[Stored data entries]
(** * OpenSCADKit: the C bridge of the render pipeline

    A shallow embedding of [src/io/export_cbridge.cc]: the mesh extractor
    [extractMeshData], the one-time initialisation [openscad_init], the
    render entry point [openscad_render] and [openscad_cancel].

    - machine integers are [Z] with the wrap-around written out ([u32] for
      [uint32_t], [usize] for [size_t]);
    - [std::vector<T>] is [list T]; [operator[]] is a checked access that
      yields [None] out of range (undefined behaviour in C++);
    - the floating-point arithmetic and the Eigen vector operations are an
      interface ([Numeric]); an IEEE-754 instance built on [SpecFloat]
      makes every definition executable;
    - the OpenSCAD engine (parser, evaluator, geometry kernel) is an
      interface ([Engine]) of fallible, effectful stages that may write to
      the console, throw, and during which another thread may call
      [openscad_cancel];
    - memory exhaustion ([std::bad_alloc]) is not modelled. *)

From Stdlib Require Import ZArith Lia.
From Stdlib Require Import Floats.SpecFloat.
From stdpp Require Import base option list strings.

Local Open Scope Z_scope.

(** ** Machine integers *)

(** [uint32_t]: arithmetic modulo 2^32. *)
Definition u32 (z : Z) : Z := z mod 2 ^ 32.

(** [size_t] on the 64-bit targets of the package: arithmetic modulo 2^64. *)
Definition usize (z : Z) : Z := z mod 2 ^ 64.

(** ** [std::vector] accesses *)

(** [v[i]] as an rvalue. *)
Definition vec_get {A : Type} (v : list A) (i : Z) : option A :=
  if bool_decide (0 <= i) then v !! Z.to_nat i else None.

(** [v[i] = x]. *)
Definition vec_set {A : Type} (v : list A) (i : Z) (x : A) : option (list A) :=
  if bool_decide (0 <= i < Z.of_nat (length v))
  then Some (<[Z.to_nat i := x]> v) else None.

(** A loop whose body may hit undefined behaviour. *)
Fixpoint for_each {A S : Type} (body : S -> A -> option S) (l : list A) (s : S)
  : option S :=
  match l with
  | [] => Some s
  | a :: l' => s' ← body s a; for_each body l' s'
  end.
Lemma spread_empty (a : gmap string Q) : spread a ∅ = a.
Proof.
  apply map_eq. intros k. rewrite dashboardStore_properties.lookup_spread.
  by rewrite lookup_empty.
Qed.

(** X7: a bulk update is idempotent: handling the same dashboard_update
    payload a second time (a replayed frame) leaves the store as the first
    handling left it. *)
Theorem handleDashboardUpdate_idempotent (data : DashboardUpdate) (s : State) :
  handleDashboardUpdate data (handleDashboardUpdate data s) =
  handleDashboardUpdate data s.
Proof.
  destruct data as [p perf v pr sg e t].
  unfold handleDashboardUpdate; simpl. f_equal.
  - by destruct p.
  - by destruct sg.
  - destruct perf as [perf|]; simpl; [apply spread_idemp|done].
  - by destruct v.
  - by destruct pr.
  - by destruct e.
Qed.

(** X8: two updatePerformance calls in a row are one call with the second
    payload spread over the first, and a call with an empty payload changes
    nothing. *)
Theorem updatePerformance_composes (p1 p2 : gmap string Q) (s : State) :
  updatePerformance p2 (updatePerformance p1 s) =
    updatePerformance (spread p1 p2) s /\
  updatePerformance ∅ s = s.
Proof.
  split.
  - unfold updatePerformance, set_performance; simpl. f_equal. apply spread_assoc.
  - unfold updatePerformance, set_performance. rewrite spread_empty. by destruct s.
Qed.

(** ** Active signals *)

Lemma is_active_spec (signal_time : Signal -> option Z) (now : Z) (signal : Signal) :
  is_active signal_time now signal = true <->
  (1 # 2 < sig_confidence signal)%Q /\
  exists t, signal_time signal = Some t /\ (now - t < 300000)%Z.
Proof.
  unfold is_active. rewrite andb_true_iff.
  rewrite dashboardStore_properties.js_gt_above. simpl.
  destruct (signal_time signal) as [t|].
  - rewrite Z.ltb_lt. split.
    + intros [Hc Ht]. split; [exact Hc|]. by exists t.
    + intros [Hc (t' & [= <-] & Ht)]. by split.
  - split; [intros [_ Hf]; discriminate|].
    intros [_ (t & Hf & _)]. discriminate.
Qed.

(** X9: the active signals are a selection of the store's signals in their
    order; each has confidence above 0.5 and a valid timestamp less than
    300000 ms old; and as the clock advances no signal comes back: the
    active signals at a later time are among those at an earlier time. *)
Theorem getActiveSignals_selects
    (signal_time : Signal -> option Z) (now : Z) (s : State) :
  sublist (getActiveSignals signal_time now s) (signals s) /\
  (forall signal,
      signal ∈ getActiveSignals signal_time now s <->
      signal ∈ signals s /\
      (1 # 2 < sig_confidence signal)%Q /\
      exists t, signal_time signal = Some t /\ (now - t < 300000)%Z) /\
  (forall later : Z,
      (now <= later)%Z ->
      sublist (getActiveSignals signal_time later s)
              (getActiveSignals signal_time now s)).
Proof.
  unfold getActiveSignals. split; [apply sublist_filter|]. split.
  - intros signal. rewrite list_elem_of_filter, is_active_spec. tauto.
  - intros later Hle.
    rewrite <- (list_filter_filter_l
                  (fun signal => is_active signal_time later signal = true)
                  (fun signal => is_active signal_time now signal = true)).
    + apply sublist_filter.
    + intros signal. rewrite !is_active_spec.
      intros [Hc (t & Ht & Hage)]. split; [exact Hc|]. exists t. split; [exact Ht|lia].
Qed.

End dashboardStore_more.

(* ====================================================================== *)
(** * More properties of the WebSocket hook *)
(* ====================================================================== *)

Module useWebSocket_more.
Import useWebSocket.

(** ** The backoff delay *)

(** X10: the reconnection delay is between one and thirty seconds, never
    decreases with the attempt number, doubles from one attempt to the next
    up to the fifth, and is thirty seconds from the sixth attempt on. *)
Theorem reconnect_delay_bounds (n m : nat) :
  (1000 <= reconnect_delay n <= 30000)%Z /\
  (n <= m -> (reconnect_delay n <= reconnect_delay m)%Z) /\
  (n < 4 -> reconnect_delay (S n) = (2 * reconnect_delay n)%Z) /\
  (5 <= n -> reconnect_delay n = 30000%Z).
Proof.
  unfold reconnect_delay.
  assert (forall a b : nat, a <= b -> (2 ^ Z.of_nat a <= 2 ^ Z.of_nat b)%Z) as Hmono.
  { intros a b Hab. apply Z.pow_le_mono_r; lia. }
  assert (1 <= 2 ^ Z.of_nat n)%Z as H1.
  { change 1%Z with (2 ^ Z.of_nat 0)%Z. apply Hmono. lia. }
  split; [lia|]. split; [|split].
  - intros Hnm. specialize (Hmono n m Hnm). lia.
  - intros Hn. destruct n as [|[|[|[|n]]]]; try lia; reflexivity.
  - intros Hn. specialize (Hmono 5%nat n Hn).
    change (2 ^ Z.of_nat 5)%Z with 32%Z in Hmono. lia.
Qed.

...

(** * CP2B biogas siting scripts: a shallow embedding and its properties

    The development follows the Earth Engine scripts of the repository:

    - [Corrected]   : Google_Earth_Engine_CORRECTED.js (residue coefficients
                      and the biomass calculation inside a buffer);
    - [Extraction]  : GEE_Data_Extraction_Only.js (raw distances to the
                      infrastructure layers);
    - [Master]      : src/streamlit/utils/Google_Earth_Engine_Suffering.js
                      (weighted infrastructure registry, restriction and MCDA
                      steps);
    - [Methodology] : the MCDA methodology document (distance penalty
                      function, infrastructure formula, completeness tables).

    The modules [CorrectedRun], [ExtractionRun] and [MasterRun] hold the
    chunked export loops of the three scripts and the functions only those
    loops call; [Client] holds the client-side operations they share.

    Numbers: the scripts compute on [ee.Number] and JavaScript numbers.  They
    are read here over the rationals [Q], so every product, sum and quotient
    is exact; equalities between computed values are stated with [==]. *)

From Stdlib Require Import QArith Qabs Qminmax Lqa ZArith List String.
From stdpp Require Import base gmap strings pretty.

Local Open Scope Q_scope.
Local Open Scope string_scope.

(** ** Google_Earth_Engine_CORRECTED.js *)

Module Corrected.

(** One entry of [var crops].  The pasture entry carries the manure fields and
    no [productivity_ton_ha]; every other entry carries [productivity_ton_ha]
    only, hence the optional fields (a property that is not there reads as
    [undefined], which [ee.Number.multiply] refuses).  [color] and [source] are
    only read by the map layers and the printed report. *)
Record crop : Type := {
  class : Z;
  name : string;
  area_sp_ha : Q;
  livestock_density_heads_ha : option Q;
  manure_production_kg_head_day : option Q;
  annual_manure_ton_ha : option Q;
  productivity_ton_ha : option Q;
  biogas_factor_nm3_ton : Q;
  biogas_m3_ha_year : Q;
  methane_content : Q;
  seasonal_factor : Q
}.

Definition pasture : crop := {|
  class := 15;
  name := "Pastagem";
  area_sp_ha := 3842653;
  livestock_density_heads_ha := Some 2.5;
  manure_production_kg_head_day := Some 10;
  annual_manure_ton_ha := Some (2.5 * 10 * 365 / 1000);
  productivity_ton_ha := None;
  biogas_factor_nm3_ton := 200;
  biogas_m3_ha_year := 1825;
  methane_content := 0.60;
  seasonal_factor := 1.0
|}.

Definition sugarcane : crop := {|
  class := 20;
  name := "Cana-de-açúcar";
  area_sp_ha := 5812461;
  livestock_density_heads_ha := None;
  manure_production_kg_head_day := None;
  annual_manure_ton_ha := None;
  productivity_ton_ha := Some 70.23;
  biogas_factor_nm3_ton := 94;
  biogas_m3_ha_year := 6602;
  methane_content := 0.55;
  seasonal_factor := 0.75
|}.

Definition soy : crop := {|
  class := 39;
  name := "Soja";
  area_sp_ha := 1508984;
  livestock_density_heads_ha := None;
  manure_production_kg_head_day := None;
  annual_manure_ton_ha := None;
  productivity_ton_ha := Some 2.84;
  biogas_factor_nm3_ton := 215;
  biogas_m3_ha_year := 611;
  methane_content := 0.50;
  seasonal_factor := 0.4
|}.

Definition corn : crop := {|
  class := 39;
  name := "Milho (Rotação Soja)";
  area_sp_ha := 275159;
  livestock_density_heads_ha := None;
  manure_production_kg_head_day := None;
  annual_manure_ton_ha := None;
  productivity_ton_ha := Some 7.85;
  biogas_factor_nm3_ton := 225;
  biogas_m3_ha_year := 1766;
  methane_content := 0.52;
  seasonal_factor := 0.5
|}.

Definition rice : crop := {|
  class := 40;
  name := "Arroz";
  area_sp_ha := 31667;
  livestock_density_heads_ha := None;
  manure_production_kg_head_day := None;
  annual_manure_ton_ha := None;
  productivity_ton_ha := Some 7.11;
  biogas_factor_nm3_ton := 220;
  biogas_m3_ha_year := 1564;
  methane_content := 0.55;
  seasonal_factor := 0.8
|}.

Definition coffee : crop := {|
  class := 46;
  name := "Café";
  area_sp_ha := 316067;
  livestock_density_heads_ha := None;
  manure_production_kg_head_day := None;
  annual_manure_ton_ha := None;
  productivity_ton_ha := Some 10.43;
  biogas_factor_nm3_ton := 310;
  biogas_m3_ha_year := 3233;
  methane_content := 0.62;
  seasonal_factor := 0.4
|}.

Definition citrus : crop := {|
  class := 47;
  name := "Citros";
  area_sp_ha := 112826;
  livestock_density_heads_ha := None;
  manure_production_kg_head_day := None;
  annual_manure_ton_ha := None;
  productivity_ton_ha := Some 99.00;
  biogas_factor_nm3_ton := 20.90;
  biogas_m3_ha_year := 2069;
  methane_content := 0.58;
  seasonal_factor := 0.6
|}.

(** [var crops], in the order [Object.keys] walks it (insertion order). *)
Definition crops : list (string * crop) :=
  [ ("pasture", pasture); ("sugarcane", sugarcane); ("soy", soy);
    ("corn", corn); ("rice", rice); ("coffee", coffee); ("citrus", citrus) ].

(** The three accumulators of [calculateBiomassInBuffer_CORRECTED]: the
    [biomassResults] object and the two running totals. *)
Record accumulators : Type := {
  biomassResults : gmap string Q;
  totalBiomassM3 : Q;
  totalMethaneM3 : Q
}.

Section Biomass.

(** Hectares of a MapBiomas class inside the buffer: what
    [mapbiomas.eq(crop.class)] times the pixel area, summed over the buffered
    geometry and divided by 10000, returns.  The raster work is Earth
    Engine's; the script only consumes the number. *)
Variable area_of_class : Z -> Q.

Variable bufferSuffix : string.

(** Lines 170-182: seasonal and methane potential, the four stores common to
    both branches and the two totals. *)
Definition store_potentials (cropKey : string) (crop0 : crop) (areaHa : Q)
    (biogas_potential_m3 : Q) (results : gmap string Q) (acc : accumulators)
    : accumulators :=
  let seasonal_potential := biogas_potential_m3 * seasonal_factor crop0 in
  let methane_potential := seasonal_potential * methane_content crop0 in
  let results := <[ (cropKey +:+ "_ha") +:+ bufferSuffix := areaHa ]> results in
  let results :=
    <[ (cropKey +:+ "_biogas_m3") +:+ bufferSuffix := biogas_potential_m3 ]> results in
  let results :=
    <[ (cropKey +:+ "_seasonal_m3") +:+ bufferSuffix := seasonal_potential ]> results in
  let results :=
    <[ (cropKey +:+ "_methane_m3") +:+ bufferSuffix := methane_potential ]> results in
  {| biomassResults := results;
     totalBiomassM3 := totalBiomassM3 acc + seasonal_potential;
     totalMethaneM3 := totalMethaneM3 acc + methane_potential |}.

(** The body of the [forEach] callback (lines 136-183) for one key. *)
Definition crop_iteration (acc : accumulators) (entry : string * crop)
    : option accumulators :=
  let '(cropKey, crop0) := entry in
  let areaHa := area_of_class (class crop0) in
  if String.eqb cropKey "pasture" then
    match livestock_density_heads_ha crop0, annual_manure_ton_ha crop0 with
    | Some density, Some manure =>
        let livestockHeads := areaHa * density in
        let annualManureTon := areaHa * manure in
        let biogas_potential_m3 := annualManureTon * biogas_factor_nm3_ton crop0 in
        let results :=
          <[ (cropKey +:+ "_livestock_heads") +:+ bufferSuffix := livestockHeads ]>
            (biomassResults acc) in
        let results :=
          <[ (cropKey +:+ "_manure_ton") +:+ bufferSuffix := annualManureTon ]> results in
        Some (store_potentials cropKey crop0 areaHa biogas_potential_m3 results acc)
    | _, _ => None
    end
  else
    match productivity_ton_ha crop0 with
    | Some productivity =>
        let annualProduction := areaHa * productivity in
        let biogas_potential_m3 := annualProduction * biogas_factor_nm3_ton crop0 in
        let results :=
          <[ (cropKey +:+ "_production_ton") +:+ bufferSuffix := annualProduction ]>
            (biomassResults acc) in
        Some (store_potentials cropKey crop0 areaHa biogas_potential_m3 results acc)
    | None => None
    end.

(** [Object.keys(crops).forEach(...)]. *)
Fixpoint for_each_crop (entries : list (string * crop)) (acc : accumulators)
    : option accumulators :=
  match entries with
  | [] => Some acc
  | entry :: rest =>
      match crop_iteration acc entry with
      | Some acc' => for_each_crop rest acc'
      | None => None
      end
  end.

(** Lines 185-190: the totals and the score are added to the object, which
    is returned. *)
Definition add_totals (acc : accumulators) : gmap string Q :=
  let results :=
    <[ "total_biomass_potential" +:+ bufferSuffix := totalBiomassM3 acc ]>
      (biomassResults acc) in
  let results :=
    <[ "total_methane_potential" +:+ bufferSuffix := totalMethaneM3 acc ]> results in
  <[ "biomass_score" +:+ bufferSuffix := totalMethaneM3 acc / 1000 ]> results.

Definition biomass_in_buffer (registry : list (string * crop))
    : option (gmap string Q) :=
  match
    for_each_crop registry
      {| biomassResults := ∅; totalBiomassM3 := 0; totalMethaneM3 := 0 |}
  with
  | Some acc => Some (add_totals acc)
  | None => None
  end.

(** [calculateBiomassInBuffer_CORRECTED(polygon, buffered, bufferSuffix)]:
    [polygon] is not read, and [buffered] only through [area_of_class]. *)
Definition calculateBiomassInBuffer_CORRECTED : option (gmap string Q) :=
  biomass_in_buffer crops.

▸ Required action
Every line above from the line with "- unfold updatePerformance, set_performance." to the line with "unfold is_active. rewrite andb_true_iff.", both included, must be reproduced exactly, and no other line may appear.

▸ Your response
  - unfold updatePerformance, set_performance. rewrite spread_empty. by destruct s.
Qed.

(** ** Active signals *)

Lemma is_active_spec (signal_time : Signal -> option Z) (now : Z) (signal : Signal) :
  is_active signal_time now signal = true <->
  (1 # 2 < sig_confidence signal)%Q /\
  exists t, signal_time signal = Some t /\ (now - t < 300000)%Z.
Proof.
  unfold is_active. rewrite andb_true_iff.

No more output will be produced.